LH: What excited you about that crazy skinny line ?

DS: That was one of the contrived ones. It was maybe only 900 feet long, pretty badly melted out, and I hauled skis, boots, crampons, the whole pile of stuff up 2700 feet—much of it with no trail—before I even hit snow. I’ve stared at that line it for half a decade, wondering. Now I know.

LH: How do you find you partners?

DS: Instagram. I hunt down the people with the most likes, and…

More seriously, there’s a small crew of perhaps 20 local folks who are pushing the ski mountaineering game in Glacier. New descents happen every winter, and we’re all skiing together, talking ideas, pushing ourselves, and seeing amazing terrain. It’s really cool.

Even on a broader scope, the ski-mountaineering community is so small, and that’s wonderful. It brings people together and there seems to be an unwritten agreement that collaboration equals success. 

Many thanks to all my partners for their time, patience, and phenomenal company.

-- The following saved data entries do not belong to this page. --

Fixpoint unescape (b : bytes) : bytes :=
  match b with
  | [] => []
  | c :: b' =>
      match b' with
      | [] => [c]
      | d :: b'' =>
          if negb (c =b x5c) then c :: unescape b'
          else if d =b x6e then x0a :: unescape b''
          else if d =b x72 then x0d :: unescape b''
          else if d =b x74 then x09 :: unescape b''
          else if d =b x62 then x08 :: unescape b''
          else if d =b x66 then x0c :: unescape b''
          else if d =b x75 then
            match b'' with
            | h1 :: h2 :: h3 :: h4 :: r =>
                match ParseUint [h1; h2; h3; h4] 16 32 with
                | (v, None) => encode_rune v ++ unescape r
                | (_, Some _) => x75 :: unescape b''
                end
            | _ => x75 :: unescape b''
            end
          else d :: unescape b''
      end
  end.

(** The scan of a string value: the raw text, whether it holds a backslash,
    and what follows the closing quote.  A backslash that ends the line makes
    the scan skip one byte past it, and the slice expression [b[vs:pos]] then
    reads that byte from the rest of the buffer, [cap] (it panics when the
    slice's capacity ends there). *)
Fixpoint scan_string (s cap : bytes) : go (bytes * bool * bytes) :=
  match s with
  | [] => Ret ([], false, [])
  | c :: s' =>
      if c =b x5c then
        match s' with
        | d :: s'' =>
            let* (v, _, r) := scan_string s'' cap in Ret (c :: d :: v, true, r)
        | [] =>
            match cap with
            | d :: _ => Ret ([c; d], true, [])
            | [] => Panic
            end
        end
      else if c =b x22 then Ret ([], false, s')
      else let* (v, e, r) := scan_string s' cap in Ret (c :: v, e, r)
  end.

(** The two assignments a value makes, by the first character of its key. *)
Definition set_string (k : byte) (v : bytes) (o : op) : op :=
  let '(mkOp c u h x a e i n d hasE) := o in
  if k =b x63 then mkOp v u h x a e i n d hasE
  else if k =b x75 then mkOp c v h x a e i n d hasE
  else if k =b x68 then mkOp c u v x a e i n d hasE
  else if k =b x78 then mkOp c u h v a e i n d hasE
  else o.

Definition set_number (k : byte) (num : bytes) (o : op) : op :=
  let '(mkOp c u h x a e i n d hasE) := o in
  if k =b x61 then mkOp c u h x (ParseInt num).1 e i n d hasE
  else if k =b x65 then
    if bool_decide (num = t_null) then o
    else mkOp c u h x a (ParseInt num).1 i n d true
  else if k =b x69 then mkOp c u h x a e (ParseInt num).1 n d hasE
  else if k =b x6e then mkOp c u h x a e i (ParseInt num).1 d hasE
  else if k =b x64 then mkOp c u h x a e i n (ParseInt num).1 hasE
  else o.

Definition is_quote (c : byte) : bool := x22 =b c.
Definition is_colon (c : byte) : bool := x3a =b c.
Definition not_blank (c : byte) : bool := negb ((c =b x20) || (c =b x09)).
Definition is_comma_brace (c : byte) : bool := (c =b x2c) || (c =b x7d).

(** The loop of [parseOp] over the unread suffix [s]: one key and its value
    per round. *)
Fixpoint parse_loop (fuel : nat) (s cap : bytes) (o : op) : go (bool * op) :=
  match fuel with
  | O => Diverge
  | S fuel' =>
      match s with
      | [] => Ret (op_ok o, o)
      | _ =>
          match (break_at is_quote s).2 with
          | [] => Ret (op_ok o, o)
          | _ :: s1 =>
              match break_at is_quote s1 with
              | (_, []) => Ret (false, o)
              | (key, _ :: s2) =>
                  match (break_at is_colon s2).2 with
                  | [] => Ret (false, o)
                  | _ :: s3 =>
                      match (break_at not_blank s3).2 with
                      | [] => Ret (false, o)
                      | c :: s4 =>
                          if c =b x22 then
                            let* (val, escapes, r) := scan_string s4 cap in
                            match key with
                            | [] => Panic
                            | k :: _ =>
                                let v := if (escapes : bool) then unescape val else val in
                                parse_loop fuel' r cap (set_string k v o)
                            end
                          else
                            let '(num, r) := break_at is_comma_brace (c :: s4) in
                            match key with
                            | [] => Panic
                            | k :: _ =>
                                parse_loop fuel' r cap (set_number k (TrimSpace num) o)
                            end
                      end
                  end
              end
          end
      end
  end.

(** [parseOp(b, &o)]: every round consumes at least the key's quotes, so the
    length of the line bounds the rounds. [cap] is what follows the line in
    its buffer. *)
Definition parseOp (b cap : bytes) : go (bool * op) :=
  parse_loop (S (length b)) b cap op_zero.

(** Both readers of a log cut a line out of a larger buffer in which it is
    followed by its newline. *)
Definition parseLine (b : bytes) : go (bool * op) := parseOp b [x0a].

Example parse_row :
  parseLine (rowLine (lit "abc") (lit "http://x/'q'") 5 0 3 7)
  = Ret (true, mkOp (lit "abc") (lit "http://x/'q'") [] [] 5 0 3 7 0 false).
Proof. vm_compute. reflexivity. Qed.

(** * The format as a list of fields

    The reference description of a line: a brace-delimited, comma-separated
    list of fields, each a one-letter key with a string or a number. *)

Inductive field :=
| FStr (k : byte) (raw val : bytes)
| FNum (k : byte) (num : bytes).

Definition field_key (f : field) : byte :=
  match f with FStr k _ _ | FNum k _ => k end.

Definition field_text (f : field) : bytes :=
  match f with
  | FStr k raw _ => x22 :: k :: x22 :: x3a :: x22 :: raw ++ [x22]
  | FNum k num => x22 :: k :: x22 :: x3a :: num
  end.

Fixpoint render_rest (fs : list field) : bytes :=
  match fs with
  | [] => [x7d]
  | f :: fs' => x2c :: field_text f ++ render_rest fs'
  end.

Definition render (fs : list field) : bytes :=
  match fs with
  | [] => [x7b; x7d]
  | f :: fs' => x7b :: field_text f ++ render_rest fs'
  end.

Definition set_field (o : op) (f : field) : op :=
  match f with
  | FStr k _ v => set_string k v o
  | FNum k num => set_number k num o
  end.

(** [raw] is the text between the quotes of a string whose value is [val]. *)
Definition encodes (raw val : bytes) : Prop :=
  exists e : bool,
    (forall r cap, scan_string (raw ++ x22 :: r) cap = Ret (raw, e, r))
    /\ (if e then unescape raw else raw) = val.

Definition num_char (c : byte) : Prop := numeric c \/ 97 <= bZ c <= 122.

Definition number_text (num : bytes) : Prop :=
  num <> [] /\ Forall num_char num /\ TrimSpace num = num.

Definition field_wf (f : field) : Prop :=
  field_key f <> x22 /\
  match f with
  | FStr _ raw val => encodes raw val
  | FNum _ num => number_text num
  end.

(** Codes are written without escaping: they must not hold the characters the
    format gives a meaning to. *)
Definition code_char (c : byte) : bool :=
  negb ((c =b x22) || (c =b x5c) || (c =b x0a)).

Definition code_safe (c : bytes) : bool := forallb code_char c.

(** ** Escaping *)

Definition esc_all (u : bytes) : bytes := concat (map esc1 u).

Lemma esc_eq dst u : esc dst u = dst ++ esc_all u.
Proof.
  unfold esc, esc_all. revert dst. induction u as [|c u IH]; intros dst; simpl.
  - by rewrite app_nil_r.
  - by rewrite IH, app_assoc.
Qed.

Lemma unescape_esc1 c t : unescape (esc1 c ++ t) = c :: unescape t.
Proof. destruct c; destruct t; reflexivity. Qed.

Lemma unescape_esc_all u : unescape (esc_all u) = u.
Proof.
  induction u as [|c u IH]; simpl; [done|].
  unfold esc_all in *. simpl. by rewrite unescape_esc1, IH.
Qed.

(** Scanning past the escaped form of one byte. *)
Lemma scan_esc1 c :
  exists e : bool, (e = false -> esc1 c = [c]) /\
    forall t cap, scan_string (esc1 c ++ t) cap
    = let* (v, e', r) := scan_string t cap in Ret (esc1 c ++ v, e || e', r).
Proof.
  exists (negb (bool_decide (esc1 c = [c]))). split.
  - intros H. apply negb_false_iff, bool_decide_eq_true in H. done.
  - intros t cap. destruct c; simpl; by destruct (scan_string t cap) as [[[? []] ?]| |].
Qed.

Lemma esc_all_cons c u : esc_all (c :: u) = esc1 c ++ esc_all u.
Proof. done. Qed.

LH: What’s the line you are most proud of doing this summer? What one that you got shut down on…will you be back for it? What kind of stuff shuts you down in Glacier National Park, snow? Weather? Time? Approaches? All of the above?

DS: Most proud of? Northeast Ridge of Bearhat. It was steep, convoluted, melted out with weird fall lines, and it had a no-fall zone in that magical 45- to 50-degree range. I also got to watch my buddy and partner fo the day, Cy ski the line so well. He’d never skied anything like it before and I love to see someone push so hard and succeed. It was a huge reward for me. I’m proud that I made some lasting friends that day, that we skied something so cool together.

This spring was a huge pile of shut downs locally, just because of low snow. There’s a huge first descent that I’ve been looking at for years, but ski mountaineering is a long term game and patience is a huge asset in the waiting game. As the margin for safety decreases, I’m less interested and when that margin gets too narrow, that’s where I back off completely.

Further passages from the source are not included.